- Assigned task: "(** A new controller" appears in one line of the listing below; retype that line and every later line exactly, stopping at the end, and nothing else.

○ ○ ○

Lemma sum_no_epsilon n M l :
  sumR ((fun o => let '(num, den) := epsilon_of n M 0 maxCwnd best o in (IZR num / IZR den)%R) <$> l) = 0%R.
Proof.
  induction l as [|o l IH]; [done|]. unfold epsilon_of in *. cbn [Z.eqb] in *.
  change (sumR (?f <$> o :: l)) with (f o + sumR (f <$> l))%R. rewrite IH. lra.
Qed.
End Balance.

Lemma getMaxCwnd_spec l : forall b, let m := fold_left (fun best o => MaxPacketNumber best (congestionWindow o)) l b in
  b <= m /\ Forall (fun o => congestionWindow o <= m) l /\ (m = b \/ exists o, o ∈ l /\ congestionWindow o = m).
Proof.
  induction l as [|o l IH]; intros b; cbn [fold_left]; [split_and!; [lia|constructor|by left]|].
  specialize (IH (MaxPacketNumber b (congestionWindow o))). cbn zeta in IH. destruct IH as (H1 & H2 & H3).
  set (m := fold_left _ l _) in *. unfold MaxPacketNumber in *.
  destruct (Z.ltb_spec (congestionWindow o) b); (split_and!; [lia|constructor; [lia|done]|]).
  - destruct H3 as [->|(o' & Ho' & He)]; [by left|]. right. exists o'. split; [by apply list_elem_of_further|done].
  - destruct H3 as [->|(o' & Ho' & He)]; right; [exists o; split; [by left|done]|exists o'; split; [by right|done]].
Qed.

Lemma epsilon_terms_cancel n c : 0 < n < 256 -> 0 < c < 256 -> (IZR c * (1 / IZR (u32 (u32 n * u32 c))) = / IZR n)%R.
Proof.
  intros Hn Hc. rewrite (u32_small n), (u32_small c), (u32_small (n * c)), mult_IZR by nia.
  assert (0 < IZR n)%R by (apply IZR_lt; lia). assert (0 < IZR c)%R by (apply IZR_lt; lia). field. lra.
Qed.

(** The increments that OLIA gives the paths sum to zero, in whatever order Go visits the
    senders: what the best paths gain, the paths with the largest windows give up. *)
Theorem olia_epsilon_balanced s order :
  (size s < 256)%nat -> map_Forall (fun _ o => 0 <= congestionWindow o) s ->
  total_epsilon (getEpsilon s order) = 0%R.
Proof.
  intros Hsize Hpos. unfold total_epsilon, getEpsilon. set (l := (map_to_list s).*2).
  assert (length l = size s) as Hlen by (unfold l; rewrite length_fmap; apply length_map_to_list).
  pose proof (getMaxCwnd_spec l 0) as (_ & Hmax & Hatt). fold (getMaxCwnd l) in Hmax, Hatt.
  set (mx := getMaxCwnd l) in *. set (best := best_quality order).
  unfold count_paths. rewrite (count_paths_spec mx best l 0 0), !Z.add_0_l by lia.
  set (M := count (in_M mx) l). set (B := count (in_BNotM mx best) l).
  rewrite map_to_list_fmap. rewrite <- !list_fmap_compose.
  replace (sumR _) with
    (sumR ((fun o => let '(num, den) := epsilon_of (Z.of_nat (size s)) M B mx best o in (IZR num / IZR den)%R) <$> l)).
  2: { unfold l. rewrite <- list_fmap_compose. f_equal. apply list_fmap_ext. intros i [k o] _. cbn.
       by destruct (epsilon_of _ _ _ _ _ o). }
  destruct (decide (B = 0)) as [HB|HB].
  { rewrite HB. apply sum_no_epsilon. }
  rewrite sum_epsilon by done. fold M B.
  pose proof (count_length (in_BNotM mx best) l) as HBl. fold B in HBl.
  pose proof (count_length (in_M mx) l) as HMl. fold M in HMl.
  assert (0 < M) as HM.
  { destruct l as [|o0 l0] eqn:El; [cbn in HBl; lia|].
    assert (exists o, o ∈ o0 :: l0 /\ congestionWindow o = mx) as (o & Ho & He).
    { destruct Hatt as [Hz|?]; [|done]. inversion Hmax as [|? ? H1 H2]; subst.
      exists o0. split; [by left|]. assert (0 <= congestionWindow o0); [|lia].
      assert (o0 ∈ l) as Hin by (rewrite El; by left). apply list_elem_of_fmap in Hin as ([k o1] & -> & Hk%elem_of_map_to_list).
      by apply (Hpos k). }
    assert (o ∈ List.filter (in_M mx) (o0 :: l0)) as Hin.
    { apply list_elem_of_In, filter_In. split; [by apply list_elem_of_In|]. unfold in_M. by apply Z.eqb_eq. }
    unfold M, count. destruct (List.filter _ _); [by apply elem_of_nil in Hin|cbn; lia]. }
  rewrite (epsilon_terms_cancel _ B), (epsilon_terms_cancel _ M) by lia. lra.
Qed.

Lemma olia_epsilon_balanced_witness : total_epsilon (getEpsilon two_paths (map_to_list two_paths).*2) = 0%R.
Proof.
  apply olia_epsilon_balanced.
  - vm_compute. repeat constructor.
  - unfold two_paths. cbn. apply map_Forall_insert_2; [done|]. apply map_Forall_insert_2; [done|]. apply map_Forall_empty.
Defined.
Definition objectiveDeteriorated (c : triggerConfig) (ref cur : float) : bool * float * float :=
  let delta := (cur - ref)%f64 in
  let relative := if flt epsilon12 (SFabs ref) then (delta / SFabs ref)%f64 else f0 in
  (match triggerMode c with
   | ObjectiveT => fle (triggerTAbsBps c) (SFabs delta) || fle (triggerTRelative c) (SFabs relative)
   | ObjectiveD => flt f0 delta && (fle (triggerDAbsMs c) delta || fle (triggerDRelative c) relative)
   | ObjectiveL => fle (triggerLRatio c) delta
   | _ => false
   end, delta, relative).

(** The streaks after one more sample. *)
Definition count_sample (c : triggerConfig) (s : objectiveTriggerState) (deteriorated : bool) : objectiveTriggerState :=
  let set streak recovery trig pending :=
    MkTrigger (referenceSamples s) (reference s) (referenceReady s) (current s) (absoluteChange s)
      (relativeChange s) streak recovery trig pending in
  if deteriorated then
    if negb (triggered s) then
      let streak := i64 (triggerStreak s + 1) in
      if triggerActivateSamples c <=? streak then set streak 0 true true
      else set streak 0 (triggered s) (requestPending s)
    else set (triggerStreak s) 0 (triggered s) (requestPending s)
  else if triggered s then
    let recovery := i64 (recoveryStreak s + 1) in
    if triggerRecoverySamples c <=? recovery then set 0 0 false false
    else set 0 recovery (triggered s) (requestPending s)
  else set 0 (recoveryStreak s) (triggered s) (requestPending s).

(** The reference: the median of the samples of the reference interval, or the first sample of
    a path that starts late. *)
Definition update_reference (c : triggerConfig) (s : objectiveTriggerState) (cur elapsed : float) : objectiveTriggerState :=
  let set samples ref ready :=
    MkTrigger samples ref ready cur (absoluteChange s) (relativeChange s)
      (triggerStreak s) (recoveryStreak s) (triggered s) (requestPending s) in
  let s1 :=
    if fle (triggerReferenceStart c) elapsed && fle elapsed (triggerReferenceEnd c)
    then let samples := referenceSamples s ++ [cur] in set samples (medianFloat64 samples) true
    else set (referenceSamples s) (reference s) (referenceReady s) in
  if flt (triggerReferenceEnd c) elapsed && negb (referenceReady s1)
  then set (referenceSamples s1 ++ [cur]) cur true else s1.

(** The update of one path's state by [observeObjectiveTrigger]. *)
Definition observe_sample (c : triggerConfig) (s : objectiveTriggerState) (cur elapsed : float) : objectiveTriggerState :=
  let s := update_reference c s cur elapsed in
  if negb (referenceReady s) || fle elapsed (triggerReferenceEnd c) then s
  else
    let '(deteriorated, absolute, relative) := objectiveDeteriorated c (reference s) cur in
    count_sample c
      (MkTrigger (referenceSamples s) (reference s) (referenceReady s) cur absolute relative
         (triggerStreak s) (recoveryStreak s) (triggered s) (requestPending s)) deteriorated.

(** ** The controller *)

Record UtilityController : Type := MkController {
  Mode : UtilityMode;
  Prev : gmap Z PathState;
  MinGain : float;
  MaxGain : float;
  MinBackoff : float;
  MaxBackoff : float;
  roundGTotal : float;
  coeffs : QAccessCoefficients;
  coeffsDoc : QAccessCoeffsDocument;
  perPathCoeffs : option (gmap Z QAccessCoefficients);
  phase2 : triggerConfig;
  currentRoundTotalBwBps : float;
  currentRoundActivePaths : Z;
  objectiveTriggerStates : gmap Z objectiveTriggerState;
  collectIdx : Z;
  controlLawMode : ControlLawMode;
  prevAppliedGain : gmap Z float;
}.

Definition zero_doc : QAccessCoeffsDocument := MkDoc 0 (MkEntry f0 f0 f0) ∅ f0 f0 f0 "" "".

(** A new controller before its coefficients are read from a file. *)
Definition newUtilityController (mode : UtilityMode) (law : ControlLawMode) (p2 : triggerConfig) : UtilityController :=
  MkController mode ∅ legacyGainMin legacyGainMax legacyRetMin legacyRetMax f0 defaultQAccessTCoefficients
    zero_doc None p2 f0 0 ∅ 0 law ∅.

○ ○ ○

- Output of the task:
(** A new controller before its coefficients are read from a file. *)
Definition newUtilityController (mode : UtilityMode) (law : ControlLawMode) (p2 : triggerConfig) : UtilityController :=
  MkController mode ∅ legacyGainMin legacyGainMax legacyRetMin legacyRetMax f0 defaultQAccessTCoefficients
    zero_doc None p2 f0 0 ∅ 0 law ∅.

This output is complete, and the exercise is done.